A variety of surface receptors and intracellular signaling systems are involved in cell-to-cell communication and paracrine/autocrine regulation of cellular functions. Being most numerous, the family of G‑protein coupled receptors (GPCRs) is involved in the regulation of almost all physiological processes due to coupling to multiple and diverse intracellular signaling cascades. Among them, the ubiquitous contributors are the adenylate cyclase cascade, which controls the intracellular cAMP level, and the phosphoinositide cascade determining many aspects of intracellular Ca²⁺ signaling.
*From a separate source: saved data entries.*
(* ===== verification/DomDfs.v ===== *)
(** The depth-first search of the dominator tree: it terminates and lists
    exactly the blocks reachable from the entry, each once, the entry last,
    and each other block before one of its predecessors. *)
From stdpp Require Import relations.
From S2P Require Import Prelude.
From S2P Require Import Ir.
From S2P Require Import Dom.
#[local] Open Scope nat_scope.

(** ** The control-flow graph *)
Definition cfg_edge (f : IrFunc) (a b : nat) : Prop :=
  exists e, e ∈ edges_of f a /\ target_index (length (f_blocks f)) (e_target e) = Some b.
Definition reaches (f : IrFunc) (b : nat) : Prop := rtc (cfg_edge f) 0 b.

Lemma target_index_Some n v b : target_index n v = Some b <-> b < n /\ v = (Z.of_nat b + 1)%Z.
Proof.
  unfold target_index. destruct (_ || _)%bool eqn:E; [|apply orb_false_iff in E as [E1%Z.leb_gt E2%Z.ltb_ge]].
  - split; [done|]. intros [H ->]. apply orb_true_iff in E as [E%Z.leb_le|E%Z.ltb_lt]; lia.
  - split.
    + intros H. injection H as H.
      split; lia.
    + intros [H ->]. f_equal. lia.
Qed.
Lemma cfg_edge_lt f a b : cfg_edge f a b -> b < length (f_blocks f).
Proof. intros (e & _ & H). by apply target_index_Some in H as [H _]. Qed.
Lemma is_pred_spec f j b : b < length (f_blocks f) -> is_pred f j b = true <-> cfg_edge f j b.
Proof.
  intros Hb. unfold is_pred, cfg_edge, edges_of. rewrite existsb_exists. split.
  - intros (i & Hi & (e & He & T)%existsb_exists). exists e. split.
    + apply list_elem_of_In, in_concat. exists (in_edges i). split; [by apply in_map|done].
    + apply target_index_Some. lia.
  - intros (e & He & T). apply list_elem_of_In, in_concat in He as (l & (i & <- & Hi)%in_map_iff & He).
    apply target_index_Some in T as [_ T]. exists i. split; [done|]. apply existsb_exists. exists e. split; [done|lia].
Qed.

(** ** The cursor *)
Definition remaining (ins : list IrInst) (pos : nat) : list IrEdge :=
  match ins with [] => [] | i :: rest => drop pos (in_edges i) ++ concat (map in_edges rest) end.
Definition malformed (n : nat) (e : IrEdge) : Prop := target_index n (e_target e) = None.

Lemma remaining_0 ins : remaining ins 0 = concat (map in_edges ins).
Proof. by destruct ins. Qed.

Lemma scan_edges_spec n es pos :
  match scan_edges n es pos with
  | None => Forall (malformed n) es
  | Some (found, pos') => exists skipped e,
      Forall (malformed n) skipped /\ target_index n (e_target e) = Some found /\
      pos' = pos + length skipped + 1 /\ es = skipped ++ e :: drop (length skipped + 1) es
  end.
Proof.
  revert pos. induction es as [|e es IH]; intros pos; cbn [scan_edges]; [constructor|].
  destruct (target_index n (e_target e)) as [b|] eqn:T.
  - exists [], e. cbn. split_and!; [constructor|done|lia|by rewrite drop_0].
  - specialize (IH (S pos)). destruct (scan_edges n es (S pos)) as [[found pos']|]; [|by constructor].
    destruct IH as (sk & e' & F & T' & -> & E). exists (e :: sk), e'. cbn [length app].
    split_and!; [by constructor|done|lia|]. cbn. by rewrite <- E.
Qed.

Lemma next_succ_spec n ins pos :
  match next_succ n ins pos with
  | None => Forall (malformed n) (remaining ins pos)
  | Some (found, ins', pos') => exists skipped e,
      Forall (malformed n) skipped /\ target_index n (e_target e) = Some found /\
      remaining ins pos = skipped ++ e :: remaining ins' pos'
  end.
Proof.
  revert pos. induction ins as [|i rest IH]; intros pos; cbn [next_succ remaining]; [constructor|].
  pose proof (scan_edges_spec n (drop pos (in_edges i)) pos) as S.
  destruct (scan_edges n (drop pos (in_edges i)) pos) as [[found pos']|].
  - destruct S as (sk & e & F & T & -> & E). exists sk, e. split_and!; [done|done|]. cbn [remaining].
    rewrite E at 1. rewrite drop_drop, <- app_assoc. cbn [app].
    by replace (pos + length sk + 1) with (pos + (length sk + 1)) by lia.
  - specialize (IH 0). destruct (next_succ n rest 0) as [[[found ins'] pos']|].
    + destruct IH as (sk & e & F & T & E). exists (drop pos (in_edges i) ++ sk), e.
      split_and!; [by apply Forall_app|done|]. by rewrite <- app_assoc, <- E, remaining_0.
    + apply Forall_app. by rewrite remaining_0 in IH.
Qed.

(** ** The invariant of the search

    [visited] lists the blocks seen, in the order they will have in the
    postorder; a step inserts a new block in it or leaves it alone. *)
Definition visited (s : Dfs) : list nat := d_post s ++ map fr_block (d_stack s).
Fixpoint preds_follow (f : IrFunc) (l : list nat) : Prop :=
  match l with [] => True | b :: l => (b = 0 \/ exists p, p ∈ l /\ cfg_edge f p b) /\ preds_follow f l end.

Section search.
  Context (f : IrFunc).
  #[local] Notation "'n'" := (length (f_blocks f)).

Record searching (s : Dfs) : Prop := {
  se_len : length (d_seen s) = n;
  se_nodup : NoDup (visited s);
  se_seen b : is_seen (d_seen s) b = true <-> b ∈ visited s;
  se_reach b : b ∈ visited s -> reaches f b /\ b < n;
  se_rem fr c : fr ∈ d_stack s -> cfg_edge f (fr_block fr) c ->
    c ∈ visited s \/ exists e, e ∈ remaining (fr_insts fr) (fr_edge fr) /\ target_index n (e_target e) = Some c;
  se_sub fr e : fr ∈ d_stack s -> e ∈ remaining (fr_insts fr) (fr_edge fr) -> e ∈ edges_of f (fr_block fr);
  se_post b c : b ∈ d_post s -> cfg_edge f b c -> c ∈ visited s;
  se_preds : preds_follow f (visited s);
  se_entry : exists l, visited s = l ++ [0];
}.

Lemma preds_follow_insert A x S p : preds_follow f (A ++ S) -> p ∈ S -> cfg_edge f p x -> preds_follow f (A ++ x :: S).
Proof.
  intros H Hp E. induction A as [|a A IH]; cbn [app preds_follow] in *; [by split; [right; exists p|]|].
  destruct H as [[?|(q & Hq & ?)] H]; (split; [|by apply IH]); [by left|right; exists q; split; [|done]].
  set_solver.
Qed.

Lemma is_seen_insert seen b c : b < length seen -> is_seen (<[b := true]> seen) c = true <-> c = b \/ is_seen seen c = true.
Proof.
  intros H. unfold is_seen. destruct (decide (c = b)) as [->|N].
  - rewrite list_lookup_insert_eq by done. naive_solver.
  - rewrite list_lookup_insert_ne by done. naive_solver.
Qed.

Lemma dfs_step_searching fr rest s : d_stack s = fr :: rest -> searching s -> searching (dfs_step f fr rest s).
Proof.
  intros E [Len Nd Sn Re Rm Sb Po Pr En]. unfold dfs_step. pose proof (next_succ_spec n (fr_insts fr) (fr_edge fr)) as NS.
  unfold visited in *. rewrite E in *. cbn [map] in *.
  destruct (next_succ n (fr_insts fr) (fr_edge fr)) as [[[found ins] pos]|].
  - destruct NS as (sk & e & Fs & T & Rq). pose proof (proj1 (target_index_Some n _ _) T) as [Lt _].
    assert (Ed : cfg_edge f (fr_block fr) found).
    { exists e. split; [|done]. apply (Sb fr); [by left|]. rewrite Rq. set_solver. }
    assert (Rm' : forall c, cfg_edge f (fr_block fr) c ->
      c ∈ found :: d_post s ++ fr_block fr :: map fr_block rest \/
      exists e, e ∈ remaining ins pos /\ target_index n (e_target e) = Some c).
    { intros c Hc. destruct (Rm fr c ltac:(left) Hc) as [V|(e' & He' & T')]; [left; set_solver|].
      rewrite Rq in He'. apply elem_of_app in He' as [S|[->|He']%elem_of_cons]; [| |right; by exists e'].
      - apply list_elem_of_In, (proj1 (List.Forall_forall _ _) Fs) in S. unfold malformed in S. congruence.
      - left. assert (c = found) as -> by congruence. left. }
    assert (Sb' : forall e, e ∈ remaining ins pos -> e ∈ edges_of f (fr_block fr)).
    { intros e' He'. apply (Sb fr); [by left|]. rewrite Rq. set_solver. }
    destruct (is_seen (d_seen s) found) eqn:V; (split; unfold visited; cbn [d_stack d_seen d_post map fr_block]; try done).
    + intros fr' c [->|Hf]%elem_of_cons; cbn [fr_block fr_insts fr_edge]; [|by apply Rm; right].
      intros Hc. destruct (Rm' c Hc) as [[->|Hv]%elem_of_cons|?]; [left; by apply Sn|by left|by right].
    + intros fr' e' [->|Hf]%elem_of_cons; cbn [fr_block fr_insts fr_edge]; [apply Sb'|by apply Sb; right].
    + by rewrite length_insert.
    + rewrite <- Permutation_middle. constructor; [|done]. rewrite <- Sn, V. done.
    + intros b. rewrite is_seen_insert by lia. rewrite Sn. set_solver.
    + intros b Hb. assert (b = found \/ b ∈ d_post s ++ fr_block fr :: map fr_block rest) as [->|Hv] by set_solver; [|by apply Re].
      split; [|done]. destruct (Re (fr_block fr) ltac:(set_solver)) as [R _]. by eapply rtc_r.
    + intros fr' c [->|[->|Hf]%elem_of_cons]%elem_of_cons; cbn [fr_block fr_insts fr_edge]; intros Hc.
      * right. destruct Hc as (e' & He' & T'). exists e'. split; [|done]. by rewrite remaining_0.
      * destruct (Rm' c Hc) as [Hv|?]; [left; set_solver|by right].
      * destruct (Rm fr' c ltac:(by right) Hc) as [Hv|?]; [left; set_solver|by right].
    + intros fr' e' [->|[->|Hf]%elem_of_cons]%elem_of_cons; cbn [fr_block fr_insts fr_edge]; [by rewrite remaining_0|apply Sb'|by apply Sb; right].
    + intros b c Hb Hc. specialize (Po b c Hb Hc). set_solver.
    + apply (preds_follow_insert _ _ _ (fr_block fr)); [done|left|done].
    + destruct En as [l En]. destruct l as [|x l _] using rev_ind.
      { apply app_eq_unit in En as [[-> E1]|[_ E2]]; [|done]. exists [found]. cbn. injection E1 as -> ->. done. }
      destruct (exists_last (l := fr_block fr :: map fr_block rest) ltac:(done)) as (S' & y & Es).
      rewrite Es, app_assoc in En. apply app_inj_tail in En as [_ ->]. exists (d_post s ++ found :: S').
      rewrite Es. by rewrite <- app_assoc.
  - assert (Ev : (d_post s ++ [fr_block fr]) ++ map fr_block rest = d_post s ++ fr_block fr :: map fr_block rest) by by rewrite <- app_assoc.
    split; unfold visited; cbn [d_stack d_seen d_post]; rewrite ?Ev; try done.
    + intros fr' c Hf. apply Rm. by right.
    + intros fr' e' Hf. apply Sb. by right.
    + intros b c [Hb|Hb]%elem_of_app Hc; [by apply (Po b)|]. apply list_elem_of_singleton in Hb as ->.
      destruct (Rm fr c ltac:(left) Hc) as [V|(e' & He' & T')]; [done|].
      apply list_elem_of_In, (proj1 (List.Forall_forall _ _) NS) in He'. unfold malformed in He'. congruence.
Qed.

(** ** Termination *)
Definition unseen_weight (seen : list bool) (l : list nat) : nat :=
  sum_list_with (fun b => if is_seen seen b then 0 else S (length (edges_of f b))) l.
Definition frame_weight (fr : Frame) : nat := S (length (remaining (fr_insts fr) (fr_edge fr))).
Definition dfs_measure (s : Dfs) : nat :=
  sum_list_with frame_weight (d_stack s) + unseen_weight (d_seen s) (seq 0 n).

Lemma unseen_weight_insert seen b l : b < length seen -> is_seen seen b = false -> NoDup l -> b ∈ l ->
  unseen_weight (<[b := true]> seen) l + S (length (edges_of f b)) = unseen_weight seen l.
Proof.
  intros Hb U. assert (Keep : forall c, c <> b -> is_seen (<[b := true]> seen) c = is_seen seen c).
  { intros c N. unfold is_seen. by rewrite list_lookup_insert_ne. }
  assert (Here : is_seen (<[b := true]> seen) b = true) by (apply is_seen_insert; auto).
  induction l as [|c l IH]; intros Nd Hin; [by apply elem_of_nil in Hin|]. apply list.NoDup_cons in Nd as [Nc Nd].
  unfold unseen_weight in *. cbn [sum_list_with]. destruct (decide (c = b)) as [->|N].
  - rewrite Here, U. assert (E : sum_list_with (fun c => if is_seen (<[b := true]> seen) c then 0 else S (length (edges_of f c))) l
      = sum_list_with (fun c => if is_seen seen c then 0 else S (length (edges_of f c))) l); [|rewrite E; lia].
    clear IH Hin. induction l as [|d l IH]; [done|]. apply not_elem_of_cons in Nc as [Nb Nc]. apply list.NoDup_cons in Nd as [_ Nd].
    cbn [sum_list_with]. rewrite Keep by congruence. by rewrite IH.
  - rewrite Keep by done. apply elem_of_cons in Hin as [->|Hin]; [done|]. specialize (IH Nd Hin). lia.
Qed.

Lemma dfs_step_decreases fr rest s : d_stack s = fr :: rest -> searching s ->
  dfs_measure (dfs_step f fr rest s) < dfs_measure s.
Proof.
  intros E S. pose proof (next_succ_spec n (fr_insts fr) (fr_edge fr)) as NS.
  unfold dfs_measure, dfs_step. rewrite E. cbn [sum_list_with].
  destruct (next_succ n (fr_insts fr) (fr_edge fr)) as [[[found ins] pos]|]; [|unfold frame_weight; cbn; lia].
  destruct NS as (sk & e & _ & T & Rq).
  assert (W : frame_weight (mkFrame (fr_block fr) ins pos) < frame_weight fr).
  { unfold frame_weight. rewrite Rq. cbn [fr_insts fr_edge]. rewrite length_app. cbn [length]. lia. }
  destruct (is_seen (d_seen s) found) eqn:V; cbn [d_stack d_seen sum_list_with]; [lia|].
  apply target_index_Some in T as [Lt _]. rewrite <- (se_len s S) in Lt.
  pose proof (unseen_weight_insert (d_seen s) found (seq 0 n) Lt V (NoDup_seq _ _)) as Un.
  specialize (Un ltac:(apply elem_of_seq; rewrite <- (se_len s S); lia)).
  unfold frame_weight at 1. cbn [fr_insts fr_edge]. rewrite remaining_0. unfold edges_of in Un. lia.
Qed.

Lemma dfs_loop_searching fuel s : searching s -> dfs_measure s <= fuel ->
  exists s', dfs_loop f fuel s = Some s' /\ d_stack s' = [] /\ searching s'.
Proof.
  revert s. induction fuel as [|fuel IH]; intros s S M; cbn [dfs_loop]; destruct (d_stack s) as [|fr rest] eqn:E.
  - by exists s.
  - unfold dfs_measure, frame_weight in M. rewrite E in M. cbn in M. lia.
  - by exists s.
  - apply IH; [by apply dfs_step_searching|]. pose proof (dfs_step_decreases fr rest s E S). lia.
Qed.

Lemma searching_start : n <> 0 -> searching (mkDfs [mkFrame 0 (insts_of f 0) 0] (<[0 := true]> (replicate n false)) []).
Proof.
  intros N. assert (Sn : forall b, is_seen (<[0 := true]> (replicate n false)) b = true <-> b ∈ [0]).
  { intros b. rewrite is_seen_insert by (rewrite length_replicate; lia). rewrite list_elem_of_singleton.
    unfold is_seen. destruct (replicate n false !! b) as [x|] eqn:L; [|naive_solver].
    apply lookup_replicate in L as [-> _]. naive_solver. }
  split; unfold visited; cbn [d_stack d_seen d_post map fr_block app]; try done.
  - by rewrite length_insert, length_replicate.
  - apply NoDup_singleton.
  - intros b ->%list_elem_of_singleton. split; [constructor|lia].
  - intros fr c ->%list_elem_of_singleton (e & He & T). right. exists e. split; [|done]. by rewrite remaining_0.
  - intros fr e ->%list_elem_of_singleton. by rewrite remaining_0.
  - intros b c []%elem_of_nil.
  - cbn. by split; [left|].
  - by exists [].
Qed.

(** The postorder. *)
Record postorder (post : list nat) : Prop := {
  po_nodup : NoDup post;
  po_reach b : b ∈ post <-> reaches f b;
  po_lt b : b ∈ post -> b < n;
  po_preds : preds_follow f post;
  po_entry : exists l, post = l ++ [0];
}.

Lemma dfs_postorder : n <> 0 -> exists post, dfs f = Some post /\ postorder post.
Proof.
  intros N. pose proof (searching_start N) as S0. unfold dfs.
  destruct (dfs_loop_searching (dfs_fuel f) _ S0) as (s & -> & E & S).
  { unfold dfs_measure. cbn [d_stack d_seen sum_list_with]. unfold frame_weight. cbn [fr_insts fr_edge].
    rewrite remaining_0. assert (L0 : is_seen (replicate n false) 0 = false).
    { unfold is_seen. by rewrite lookup_replicate_2 by lia. }
    pose proof (unseen_weight_insert (replicate n false) 0 (seq 0 n) ltac:(rewrite length_replicate; lia) L0 (NoDup_seq _ _)
      ltac:(apply elem_of_seq; lia)) as W.
    unfold edges_of in W. unfold dfs_fuel, edges_of.
    assert (Z : unseen_weight (replicate n false) (seq 0 n) = sum_list_with (fun b => S (length (concat (map in_edges (insts_of f b))))) (seq 0 n)); [|lia].
    unfold unseen_weight. generalize (seq 0 n). intros l. induction l as [|b l IH]; [done|]. cbn [sum_list_with]. rewrite IH.
    unfold is_seen. destruct (replicate n false !! b) as [x|] eqn:L; [apply lookup_replicate in L as [-> _]|]; done. }
  exists (d_post s). split; [done|]. destruct S as [_ Nd Sn Re _ _ Po Pr En]. unfold visited in *. rewrite E, app_nil_r in *.
  split; try done.
  - intros b. split; [intros Hb; by apply Re|]. unfold reaches. intros R.
    assert (H0 : 0 ∈ d_post s) by (destruct En as [l ->]; set_solver). clear -Po R H0.
    induction R as [a|a c b Ed R IH]; [done|]. apply IH. by apply (Po a).
  - intros b Hb. by apply Re.
Qed.
End search.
Existing evidence suggests that the adenylate cyclase and phosphoinositide cascades are cross regulated. It therefore can be expected that agonists of adenylate cyclase-coupled GPCRs also are capable of affecting intracellular Ca²⁺, and in turn, Ca²⁺-mobilizing ligands could initiate a change in the cAMP level. Thus, simultaneous monitoring of cAMP and Ca²⁺ in the cell cytosol is rational as potentially providing new insights into intracellular signaling processes initiated by agonists. Currently, solely genetically encoded fluorescent sensors enable the on line monitoring of intracellular cAMP, and apart from Ca²⁺ dyes, such sensors are also evaluable for the analysis of intracellular Ca²⁺ signals. Based on maternal HEK-293 cells, here we generated a monoclonal line of HEK-PF/GG cells that co-expressed molecular fluorescent sensors for cAMP (Pink Flamindo) and Ca²⁺ (GEM-GECO1). Physiological tests showed that this cell line provides the possibility of simultaneous monitoring of cAMP and Ca²⁺ with sufficient sensitivity. Such a tool can increase the efficacy of studying agonist-induced intracellular processes and, in particular, the analysis of crosstalk between the cAMP and Ca²⁺ signaling systems.